(Beginning of Record set)

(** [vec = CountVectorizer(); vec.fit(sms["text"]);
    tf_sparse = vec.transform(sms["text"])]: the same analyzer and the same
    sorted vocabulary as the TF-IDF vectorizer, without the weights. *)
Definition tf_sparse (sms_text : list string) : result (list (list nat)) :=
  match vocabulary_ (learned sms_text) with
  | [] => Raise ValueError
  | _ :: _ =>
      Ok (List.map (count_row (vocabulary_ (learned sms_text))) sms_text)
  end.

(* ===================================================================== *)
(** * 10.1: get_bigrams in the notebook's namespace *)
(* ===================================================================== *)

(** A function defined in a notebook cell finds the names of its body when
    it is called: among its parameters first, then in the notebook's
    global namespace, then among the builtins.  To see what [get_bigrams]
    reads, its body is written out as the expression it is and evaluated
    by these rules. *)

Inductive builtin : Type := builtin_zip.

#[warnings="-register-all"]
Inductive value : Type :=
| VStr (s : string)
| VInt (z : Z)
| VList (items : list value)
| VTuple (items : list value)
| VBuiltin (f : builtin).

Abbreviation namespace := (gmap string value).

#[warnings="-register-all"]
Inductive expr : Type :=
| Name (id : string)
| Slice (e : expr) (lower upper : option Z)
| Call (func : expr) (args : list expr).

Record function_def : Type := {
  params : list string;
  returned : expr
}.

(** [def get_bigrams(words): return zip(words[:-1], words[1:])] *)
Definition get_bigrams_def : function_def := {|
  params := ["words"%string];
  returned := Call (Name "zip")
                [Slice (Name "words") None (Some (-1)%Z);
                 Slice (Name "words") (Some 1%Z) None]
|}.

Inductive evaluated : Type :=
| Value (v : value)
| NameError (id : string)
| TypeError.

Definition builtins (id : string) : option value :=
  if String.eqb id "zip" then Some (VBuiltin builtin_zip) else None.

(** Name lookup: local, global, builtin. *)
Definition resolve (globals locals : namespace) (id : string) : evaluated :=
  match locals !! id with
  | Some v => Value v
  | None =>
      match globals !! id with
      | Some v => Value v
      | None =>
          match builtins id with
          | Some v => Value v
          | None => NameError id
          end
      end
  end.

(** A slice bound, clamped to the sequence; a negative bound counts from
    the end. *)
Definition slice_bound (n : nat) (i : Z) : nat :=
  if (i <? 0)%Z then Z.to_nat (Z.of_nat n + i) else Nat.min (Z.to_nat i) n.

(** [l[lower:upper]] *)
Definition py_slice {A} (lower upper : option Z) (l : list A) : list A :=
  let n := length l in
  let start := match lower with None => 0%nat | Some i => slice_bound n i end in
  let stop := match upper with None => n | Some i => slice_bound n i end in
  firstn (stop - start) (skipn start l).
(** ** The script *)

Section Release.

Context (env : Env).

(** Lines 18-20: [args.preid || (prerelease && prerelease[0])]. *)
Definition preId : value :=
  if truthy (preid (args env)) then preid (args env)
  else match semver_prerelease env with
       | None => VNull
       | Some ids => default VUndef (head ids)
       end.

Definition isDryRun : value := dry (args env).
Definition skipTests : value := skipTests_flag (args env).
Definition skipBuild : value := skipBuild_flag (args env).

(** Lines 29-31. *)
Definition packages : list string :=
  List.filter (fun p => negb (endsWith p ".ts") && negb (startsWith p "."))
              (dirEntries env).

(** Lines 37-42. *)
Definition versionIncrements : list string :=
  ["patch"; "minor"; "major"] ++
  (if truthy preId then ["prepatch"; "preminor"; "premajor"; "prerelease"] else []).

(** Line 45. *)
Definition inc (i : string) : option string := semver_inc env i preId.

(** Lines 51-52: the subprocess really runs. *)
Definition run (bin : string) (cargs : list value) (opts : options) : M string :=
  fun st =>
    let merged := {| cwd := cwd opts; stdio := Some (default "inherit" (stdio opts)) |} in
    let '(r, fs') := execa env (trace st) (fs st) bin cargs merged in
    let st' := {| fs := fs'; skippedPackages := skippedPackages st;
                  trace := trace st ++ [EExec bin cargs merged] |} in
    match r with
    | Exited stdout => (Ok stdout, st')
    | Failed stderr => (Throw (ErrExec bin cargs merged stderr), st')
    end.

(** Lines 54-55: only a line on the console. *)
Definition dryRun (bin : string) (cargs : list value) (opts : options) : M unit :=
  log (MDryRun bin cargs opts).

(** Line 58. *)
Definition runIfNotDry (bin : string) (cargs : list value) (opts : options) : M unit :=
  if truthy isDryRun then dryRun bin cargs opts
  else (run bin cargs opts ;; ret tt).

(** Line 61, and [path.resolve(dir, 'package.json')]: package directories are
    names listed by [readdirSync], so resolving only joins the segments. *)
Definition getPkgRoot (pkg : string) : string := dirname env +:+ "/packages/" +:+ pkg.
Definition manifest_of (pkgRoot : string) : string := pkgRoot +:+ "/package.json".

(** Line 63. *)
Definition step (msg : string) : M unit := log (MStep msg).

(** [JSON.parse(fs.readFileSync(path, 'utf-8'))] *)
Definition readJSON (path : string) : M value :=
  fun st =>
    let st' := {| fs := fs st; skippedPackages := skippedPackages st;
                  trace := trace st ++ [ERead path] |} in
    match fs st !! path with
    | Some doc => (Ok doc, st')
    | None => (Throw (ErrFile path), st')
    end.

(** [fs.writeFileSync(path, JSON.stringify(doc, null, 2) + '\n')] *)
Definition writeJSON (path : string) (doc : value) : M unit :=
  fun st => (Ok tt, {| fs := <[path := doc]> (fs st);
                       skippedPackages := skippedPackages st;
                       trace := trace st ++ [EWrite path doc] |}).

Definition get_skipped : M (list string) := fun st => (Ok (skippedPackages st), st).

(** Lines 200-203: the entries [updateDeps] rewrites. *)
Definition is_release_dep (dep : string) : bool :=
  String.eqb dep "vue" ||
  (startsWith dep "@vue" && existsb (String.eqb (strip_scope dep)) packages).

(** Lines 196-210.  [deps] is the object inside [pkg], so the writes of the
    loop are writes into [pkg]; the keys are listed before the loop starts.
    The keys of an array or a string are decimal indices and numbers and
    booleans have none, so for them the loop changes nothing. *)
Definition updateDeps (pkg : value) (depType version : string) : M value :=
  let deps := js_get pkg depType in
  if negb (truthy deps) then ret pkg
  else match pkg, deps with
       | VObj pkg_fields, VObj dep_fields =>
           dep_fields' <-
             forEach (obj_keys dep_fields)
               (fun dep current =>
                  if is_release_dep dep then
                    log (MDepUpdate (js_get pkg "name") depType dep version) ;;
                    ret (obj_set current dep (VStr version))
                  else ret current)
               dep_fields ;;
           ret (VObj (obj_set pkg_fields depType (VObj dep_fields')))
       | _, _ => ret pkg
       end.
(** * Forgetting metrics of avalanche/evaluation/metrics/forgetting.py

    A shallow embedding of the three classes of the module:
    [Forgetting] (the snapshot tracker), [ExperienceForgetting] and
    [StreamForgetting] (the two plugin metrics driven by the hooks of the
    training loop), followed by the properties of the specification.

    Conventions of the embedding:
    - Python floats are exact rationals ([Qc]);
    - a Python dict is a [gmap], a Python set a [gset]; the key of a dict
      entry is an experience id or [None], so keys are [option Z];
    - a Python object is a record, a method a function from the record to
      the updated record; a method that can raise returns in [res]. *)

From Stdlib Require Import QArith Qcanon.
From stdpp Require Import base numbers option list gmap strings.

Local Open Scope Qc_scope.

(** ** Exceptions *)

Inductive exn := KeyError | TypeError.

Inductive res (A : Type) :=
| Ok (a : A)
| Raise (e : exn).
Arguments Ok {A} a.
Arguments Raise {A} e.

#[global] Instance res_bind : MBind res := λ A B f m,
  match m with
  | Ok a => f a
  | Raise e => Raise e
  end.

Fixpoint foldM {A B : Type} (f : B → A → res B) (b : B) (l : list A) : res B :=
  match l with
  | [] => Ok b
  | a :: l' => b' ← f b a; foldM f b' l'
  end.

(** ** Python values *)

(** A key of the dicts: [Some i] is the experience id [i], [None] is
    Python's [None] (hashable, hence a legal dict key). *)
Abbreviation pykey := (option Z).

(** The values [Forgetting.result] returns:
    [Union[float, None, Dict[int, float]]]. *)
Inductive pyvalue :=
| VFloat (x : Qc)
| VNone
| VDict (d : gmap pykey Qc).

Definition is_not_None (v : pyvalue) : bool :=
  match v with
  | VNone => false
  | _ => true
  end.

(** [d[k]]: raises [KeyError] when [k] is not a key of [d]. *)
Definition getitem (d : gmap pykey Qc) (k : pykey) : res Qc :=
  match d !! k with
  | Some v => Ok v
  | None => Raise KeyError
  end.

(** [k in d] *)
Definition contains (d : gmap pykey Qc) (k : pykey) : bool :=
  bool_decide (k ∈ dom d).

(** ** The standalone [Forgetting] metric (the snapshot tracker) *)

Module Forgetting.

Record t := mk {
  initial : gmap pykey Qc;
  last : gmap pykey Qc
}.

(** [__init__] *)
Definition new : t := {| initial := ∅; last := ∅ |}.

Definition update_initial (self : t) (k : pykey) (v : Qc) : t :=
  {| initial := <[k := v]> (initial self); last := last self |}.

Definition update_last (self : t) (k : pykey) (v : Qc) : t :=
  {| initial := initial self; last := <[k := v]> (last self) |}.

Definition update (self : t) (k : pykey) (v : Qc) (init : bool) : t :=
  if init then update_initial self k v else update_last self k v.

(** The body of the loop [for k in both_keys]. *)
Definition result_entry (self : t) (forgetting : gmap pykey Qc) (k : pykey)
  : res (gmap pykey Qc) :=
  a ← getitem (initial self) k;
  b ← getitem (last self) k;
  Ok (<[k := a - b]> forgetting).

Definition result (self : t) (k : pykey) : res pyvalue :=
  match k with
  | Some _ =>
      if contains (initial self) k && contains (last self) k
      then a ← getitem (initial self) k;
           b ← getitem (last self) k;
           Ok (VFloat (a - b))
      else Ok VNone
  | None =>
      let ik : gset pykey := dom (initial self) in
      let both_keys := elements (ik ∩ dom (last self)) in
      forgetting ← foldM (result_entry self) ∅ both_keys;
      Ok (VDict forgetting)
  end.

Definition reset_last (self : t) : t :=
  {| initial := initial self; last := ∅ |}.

(End of Record set)

Which lines of the records hold the string "numbers"? Copy each one.

_Your solution:_
    The keys of an array or a string are decimal indices and numbers and
From stdpp Require Import base numbers option list gmap strings.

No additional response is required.